__Assignment__:
Using the entries that follow, write out the line containing "NoDup (map fst (Obj.props x)) ->", the line containing "cbn [orb]. rewrite (own_In _ _ _ Hnd Hin).", and every line between them, exactly and nothing else.

[Given records Boundary: Start]

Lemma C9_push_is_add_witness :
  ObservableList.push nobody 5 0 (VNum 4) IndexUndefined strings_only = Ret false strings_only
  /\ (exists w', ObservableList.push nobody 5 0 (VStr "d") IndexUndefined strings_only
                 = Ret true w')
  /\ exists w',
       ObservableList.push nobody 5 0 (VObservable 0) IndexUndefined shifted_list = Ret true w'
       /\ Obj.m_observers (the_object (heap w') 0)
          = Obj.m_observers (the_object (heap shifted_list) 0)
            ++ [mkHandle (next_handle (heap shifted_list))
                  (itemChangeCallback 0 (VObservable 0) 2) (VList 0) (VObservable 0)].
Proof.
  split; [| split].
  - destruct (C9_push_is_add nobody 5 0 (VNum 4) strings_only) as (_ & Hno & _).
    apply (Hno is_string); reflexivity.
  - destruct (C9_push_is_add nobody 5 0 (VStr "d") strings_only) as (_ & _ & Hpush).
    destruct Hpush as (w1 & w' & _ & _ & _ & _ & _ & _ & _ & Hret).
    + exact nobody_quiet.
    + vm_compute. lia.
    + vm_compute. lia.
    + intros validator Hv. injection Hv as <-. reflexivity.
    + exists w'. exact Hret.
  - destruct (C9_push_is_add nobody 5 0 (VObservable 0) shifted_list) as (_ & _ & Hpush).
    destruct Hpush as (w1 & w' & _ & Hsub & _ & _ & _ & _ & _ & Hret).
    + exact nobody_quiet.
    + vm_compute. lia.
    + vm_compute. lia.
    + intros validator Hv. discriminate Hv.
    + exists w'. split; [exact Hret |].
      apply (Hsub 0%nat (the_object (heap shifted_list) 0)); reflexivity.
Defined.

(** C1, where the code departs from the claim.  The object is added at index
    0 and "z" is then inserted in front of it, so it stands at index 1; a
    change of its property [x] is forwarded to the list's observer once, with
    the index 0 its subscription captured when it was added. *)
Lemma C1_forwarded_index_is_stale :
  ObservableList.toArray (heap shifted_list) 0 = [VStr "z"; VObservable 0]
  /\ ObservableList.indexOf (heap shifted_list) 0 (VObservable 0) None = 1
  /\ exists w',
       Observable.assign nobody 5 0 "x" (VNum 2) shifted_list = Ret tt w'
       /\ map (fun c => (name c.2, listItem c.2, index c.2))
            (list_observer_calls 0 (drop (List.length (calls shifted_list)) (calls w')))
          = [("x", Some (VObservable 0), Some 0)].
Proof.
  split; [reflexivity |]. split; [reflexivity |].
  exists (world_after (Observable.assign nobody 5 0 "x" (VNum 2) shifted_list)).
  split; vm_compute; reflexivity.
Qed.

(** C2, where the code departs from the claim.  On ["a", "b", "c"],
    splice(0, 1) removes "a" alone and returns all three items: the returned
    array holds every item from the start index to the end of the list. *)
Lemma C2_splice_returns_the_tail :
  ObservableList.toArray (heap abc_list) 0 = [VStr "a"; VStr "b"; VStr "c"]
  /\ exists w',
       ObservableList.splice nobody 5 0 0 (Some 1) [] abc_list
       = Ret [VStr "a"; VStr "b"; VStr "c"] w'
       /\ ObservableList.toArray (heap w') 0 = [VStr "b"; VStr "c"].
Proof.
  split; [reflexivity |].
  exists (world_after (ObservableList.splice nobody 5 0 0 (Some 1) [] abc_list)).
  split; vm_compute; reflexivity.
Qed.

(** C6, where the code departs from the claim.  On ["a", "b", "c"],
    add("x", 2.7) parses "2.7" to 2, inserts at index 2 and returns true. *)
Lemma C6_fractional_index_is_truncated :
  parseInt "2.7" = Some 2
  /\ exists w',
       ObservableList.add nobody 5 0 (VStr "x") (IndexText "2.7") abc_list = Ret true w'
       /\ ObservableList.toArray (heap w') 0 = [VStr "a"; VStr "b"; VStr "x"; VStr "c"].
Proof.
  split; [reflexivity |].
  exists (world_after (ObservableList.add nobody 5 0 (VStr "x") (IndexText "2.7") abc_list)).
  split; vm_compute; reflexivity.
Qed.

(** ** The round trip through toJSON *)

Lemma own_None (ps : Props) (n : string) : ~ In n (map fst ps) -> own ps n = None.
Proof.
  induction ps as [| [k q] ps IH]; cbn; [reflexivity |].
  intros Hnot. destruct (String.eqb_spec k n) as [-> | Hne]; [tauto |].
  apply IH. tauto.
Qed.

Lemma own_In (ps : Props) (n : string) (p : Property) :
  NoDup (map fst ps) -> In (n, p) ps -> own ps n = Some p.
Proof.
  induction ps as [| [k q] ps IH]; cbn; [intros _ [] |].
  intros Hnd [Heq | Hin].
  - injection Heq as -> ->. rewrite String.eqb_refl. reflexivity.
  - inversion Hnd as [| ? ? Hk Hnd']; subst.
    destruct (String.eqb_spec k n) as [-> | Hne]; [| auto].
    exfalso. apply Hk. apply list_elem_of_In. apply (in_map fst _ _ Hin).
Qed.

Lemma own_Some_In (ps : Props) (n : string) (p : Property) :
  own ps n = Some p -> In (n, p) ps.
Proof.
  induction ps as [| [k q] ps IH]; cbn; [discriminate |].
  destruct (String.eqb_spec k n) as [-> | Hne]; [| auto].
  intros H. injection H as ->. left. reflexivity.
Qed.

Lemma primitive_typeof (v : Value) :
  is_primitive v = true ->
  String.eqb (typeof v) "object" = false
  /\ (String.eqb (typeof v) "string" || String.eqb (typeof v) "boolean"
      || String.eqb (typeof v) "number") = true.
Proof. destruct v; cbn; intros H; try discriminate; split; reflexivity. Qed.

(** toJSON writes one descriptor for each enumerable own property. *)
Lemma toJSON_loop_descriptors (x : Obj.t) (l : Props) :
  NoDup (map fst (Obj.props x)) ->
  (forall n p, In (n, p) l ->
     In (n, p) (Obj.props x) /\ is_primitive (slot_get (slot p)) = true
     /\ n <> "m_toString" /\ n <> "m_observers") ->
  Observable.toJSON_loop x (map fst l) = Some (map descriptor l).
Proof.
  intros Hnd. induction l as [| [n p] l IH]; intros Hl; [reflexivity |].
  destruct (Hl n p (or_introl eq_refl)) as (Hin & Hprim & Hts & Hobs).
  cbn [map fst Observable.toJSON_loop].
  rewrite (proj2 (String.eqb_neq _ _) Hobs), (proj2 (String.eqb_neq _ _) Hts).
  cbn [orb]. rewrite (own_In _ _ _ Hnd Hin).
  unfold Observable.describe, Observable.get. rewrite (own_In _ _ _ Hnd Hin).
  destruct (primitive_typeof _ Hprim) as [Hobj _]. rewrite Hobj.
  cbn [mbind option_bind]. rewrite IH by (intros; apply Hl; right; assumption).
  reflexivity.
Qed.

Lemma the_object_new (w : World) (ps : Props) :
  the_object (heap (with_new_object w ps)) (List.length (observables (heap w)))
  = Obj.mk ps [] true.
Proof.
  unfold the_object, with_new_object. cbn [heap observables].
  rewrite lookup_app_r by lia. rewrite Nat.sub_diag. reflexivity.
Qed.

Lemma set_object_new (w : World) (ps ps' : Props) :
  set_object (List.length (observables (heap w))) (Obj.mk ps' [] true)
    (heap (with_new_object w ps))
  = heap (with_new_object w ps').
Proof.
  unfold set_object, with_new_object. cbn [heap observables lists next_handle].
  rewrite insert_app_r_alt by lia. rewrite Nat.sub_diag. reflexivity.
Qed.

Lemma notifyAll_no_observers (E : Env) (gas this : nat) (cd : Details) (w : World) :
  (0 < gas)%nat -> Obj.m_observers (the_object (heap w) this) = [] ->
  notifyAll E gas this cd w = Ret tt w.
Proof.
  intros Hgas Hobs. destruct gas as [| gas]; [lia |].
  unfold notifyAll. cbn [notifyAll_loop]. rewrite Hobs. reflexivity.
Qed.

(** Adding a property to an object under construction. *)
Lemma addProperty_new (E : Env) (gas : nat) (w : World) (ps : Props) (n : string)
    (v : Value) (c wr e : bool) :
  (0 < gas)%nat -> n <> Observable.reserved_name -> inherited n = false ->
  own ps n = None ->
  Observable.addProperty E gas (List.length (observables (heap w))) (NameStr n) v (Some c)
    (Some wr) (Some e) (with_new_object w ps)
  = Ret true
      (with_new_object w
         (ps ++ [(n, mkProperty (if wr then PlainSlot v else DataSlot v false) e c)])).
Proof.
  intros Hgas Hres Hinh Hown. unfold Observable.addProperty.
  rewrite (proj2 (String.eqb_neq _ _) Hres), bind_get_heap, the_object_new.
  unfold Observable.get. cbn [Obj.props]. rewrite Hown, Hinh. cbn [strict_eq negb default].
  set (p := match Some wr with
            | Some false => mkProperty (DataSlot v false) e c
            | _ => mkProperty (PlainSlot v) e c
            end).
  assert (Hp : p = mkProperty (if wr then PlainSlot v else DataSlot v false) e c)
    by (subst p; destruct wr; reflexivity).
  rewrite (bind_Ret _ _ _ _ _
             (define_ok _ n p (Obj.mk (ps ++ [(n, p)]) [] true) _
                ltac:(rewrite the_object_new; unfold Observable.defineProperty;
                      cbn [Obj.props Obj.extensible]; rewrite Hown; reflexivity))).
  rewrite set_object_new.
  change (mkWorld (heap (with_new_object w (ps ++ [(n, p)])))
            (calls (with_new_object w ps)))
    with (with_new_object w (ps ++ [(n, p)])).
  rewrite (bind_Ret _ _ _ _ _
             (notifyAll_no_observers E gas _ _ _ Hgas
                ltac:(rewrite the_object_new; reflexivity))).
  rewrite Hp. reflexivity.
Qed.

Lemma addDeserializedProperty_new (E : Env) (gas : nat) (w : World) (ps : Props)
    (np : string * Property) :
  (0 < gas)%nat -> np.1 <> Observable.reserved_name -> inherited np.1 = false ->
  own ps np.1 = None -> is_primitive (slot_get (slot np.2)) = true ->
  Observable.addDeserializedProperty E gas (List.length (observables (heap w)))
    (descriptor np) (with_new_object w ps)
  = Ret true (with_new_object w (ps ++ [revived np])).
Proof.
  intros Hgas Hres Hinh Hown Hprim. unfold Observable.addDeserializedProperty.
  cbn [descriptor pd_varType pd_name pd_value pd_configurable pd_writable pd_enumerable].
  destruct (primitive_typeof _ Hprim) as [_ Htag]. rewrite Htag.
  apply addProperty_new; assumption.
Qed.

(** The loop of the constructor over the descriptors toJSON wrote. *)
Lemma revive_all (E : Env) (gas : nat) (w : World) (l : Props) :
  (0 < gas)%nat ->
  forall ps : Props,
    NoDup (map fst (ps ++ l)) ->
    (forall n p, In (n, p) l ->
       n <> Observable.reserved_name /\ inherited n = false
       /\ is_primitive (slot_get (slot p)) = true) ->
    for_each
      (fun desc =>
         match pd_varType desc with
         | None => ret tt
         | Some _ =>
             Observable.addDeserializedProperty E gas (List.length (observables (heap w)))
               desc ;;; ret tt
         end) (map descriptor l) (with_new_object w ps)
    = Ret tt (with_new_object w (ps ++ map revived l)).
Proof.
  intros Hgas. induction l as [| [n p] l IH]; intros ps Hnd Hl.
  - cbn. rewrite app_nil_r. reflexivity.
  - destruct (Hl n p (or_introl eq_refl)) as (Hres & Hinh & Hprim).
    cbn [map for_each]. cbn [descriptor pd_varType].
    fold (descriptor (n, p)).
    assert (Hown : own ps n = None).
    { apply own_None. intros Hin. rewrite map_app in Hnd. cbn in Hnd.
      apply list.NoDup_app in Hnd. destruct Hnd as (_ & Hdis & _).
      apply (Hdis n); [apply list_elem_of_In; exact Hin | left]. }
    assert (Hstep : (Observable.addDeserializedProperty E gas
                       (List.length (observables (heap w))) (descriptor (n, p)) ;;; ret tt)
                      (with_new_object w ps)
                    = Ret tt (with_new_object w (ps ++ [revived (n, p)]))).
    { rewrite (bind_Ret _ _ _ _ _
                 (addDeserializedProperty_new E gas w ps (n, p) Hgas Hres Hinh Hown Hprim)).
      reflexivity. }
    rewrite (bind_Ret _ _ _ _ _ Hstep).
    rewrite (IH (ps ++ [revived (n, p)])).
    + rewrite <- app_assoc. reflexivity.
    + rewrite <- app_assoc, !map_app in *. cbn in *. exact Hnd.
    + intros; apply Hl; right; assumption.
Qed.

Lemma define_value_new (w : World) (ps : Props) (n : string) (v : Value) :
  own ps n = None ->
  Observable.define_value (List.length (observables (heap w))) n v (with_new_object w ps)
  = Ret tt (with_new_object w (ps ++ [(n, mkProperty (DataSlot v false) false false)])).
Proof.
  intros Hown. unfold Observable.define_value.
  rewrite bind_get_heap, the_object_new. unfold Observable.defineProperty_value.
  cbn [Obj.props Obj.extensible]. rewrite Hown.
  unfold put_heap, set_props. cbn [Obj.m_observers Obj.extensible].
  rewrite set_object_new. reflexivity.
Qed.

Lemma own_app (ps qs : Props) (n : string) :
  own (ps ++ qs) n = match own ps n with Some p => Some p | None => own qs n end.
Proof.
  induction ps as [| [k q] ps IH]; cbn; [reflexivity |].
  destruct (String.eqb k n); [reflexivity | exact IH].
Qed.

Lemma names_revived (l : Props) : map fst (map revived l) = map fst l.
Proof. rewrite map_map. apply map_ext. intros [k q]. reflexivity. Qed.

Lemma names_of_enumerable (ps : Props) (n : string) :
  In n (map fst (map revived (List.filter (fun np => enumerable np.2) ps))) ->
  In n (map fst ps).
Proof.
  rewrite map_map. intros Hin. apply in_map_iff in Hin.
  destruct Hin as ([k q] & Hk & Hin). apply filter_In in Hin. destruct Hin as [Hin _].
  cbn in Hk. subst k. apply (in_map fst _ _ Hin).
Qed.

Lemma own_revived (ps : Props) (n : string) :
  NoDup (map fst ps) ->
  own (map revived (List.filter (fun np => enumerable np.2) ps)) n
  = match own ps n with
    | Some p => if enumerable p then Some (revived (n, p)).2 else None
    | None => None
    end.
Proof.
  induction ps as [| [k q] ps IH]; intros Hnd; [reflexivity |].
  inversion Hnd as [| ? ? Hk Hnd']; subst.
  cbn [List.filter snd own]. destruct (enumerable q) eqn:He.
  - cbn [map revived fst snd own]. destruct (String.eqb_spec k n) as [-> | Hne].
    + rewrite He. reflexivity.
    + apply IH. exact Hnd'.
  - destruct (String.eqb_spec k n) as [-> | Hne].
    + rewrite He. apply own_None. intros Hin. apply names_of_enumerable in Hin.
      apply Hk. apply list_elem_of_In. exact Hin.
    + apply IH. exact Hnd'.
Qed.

[Given records Boundary: End]

__Response__:
  NoDup (map fst (Obj.props x)) ->
  (forall n p, In (n, p) l ->
     In (n, p) (Obj.props x) /\ is_primitive (slot_get (slot p)) = true
     /\ n <> "m_toString" /\ n <> "m_observers") ->
  Observable.toJSON_loop x (map fst l) = Some (map descriptor l).
Proof.
  intros Hnd. induction l as [| [n p] l IH]; intros Hl; [reflexivity |].
  destruct (Hl n p (or_introl eq_refl)) as (Hin & Hprim & Hts & Hobs).
  cbn [map fst Observable.toJSON_loop].
  rewrite (proj2 (String.eqb_neq _ _) Hobs), (proj2 (String.eqb_neq _ _) Hts).
  cbn [orb]. rewrite (own_In _ _ _ Hnd Hin).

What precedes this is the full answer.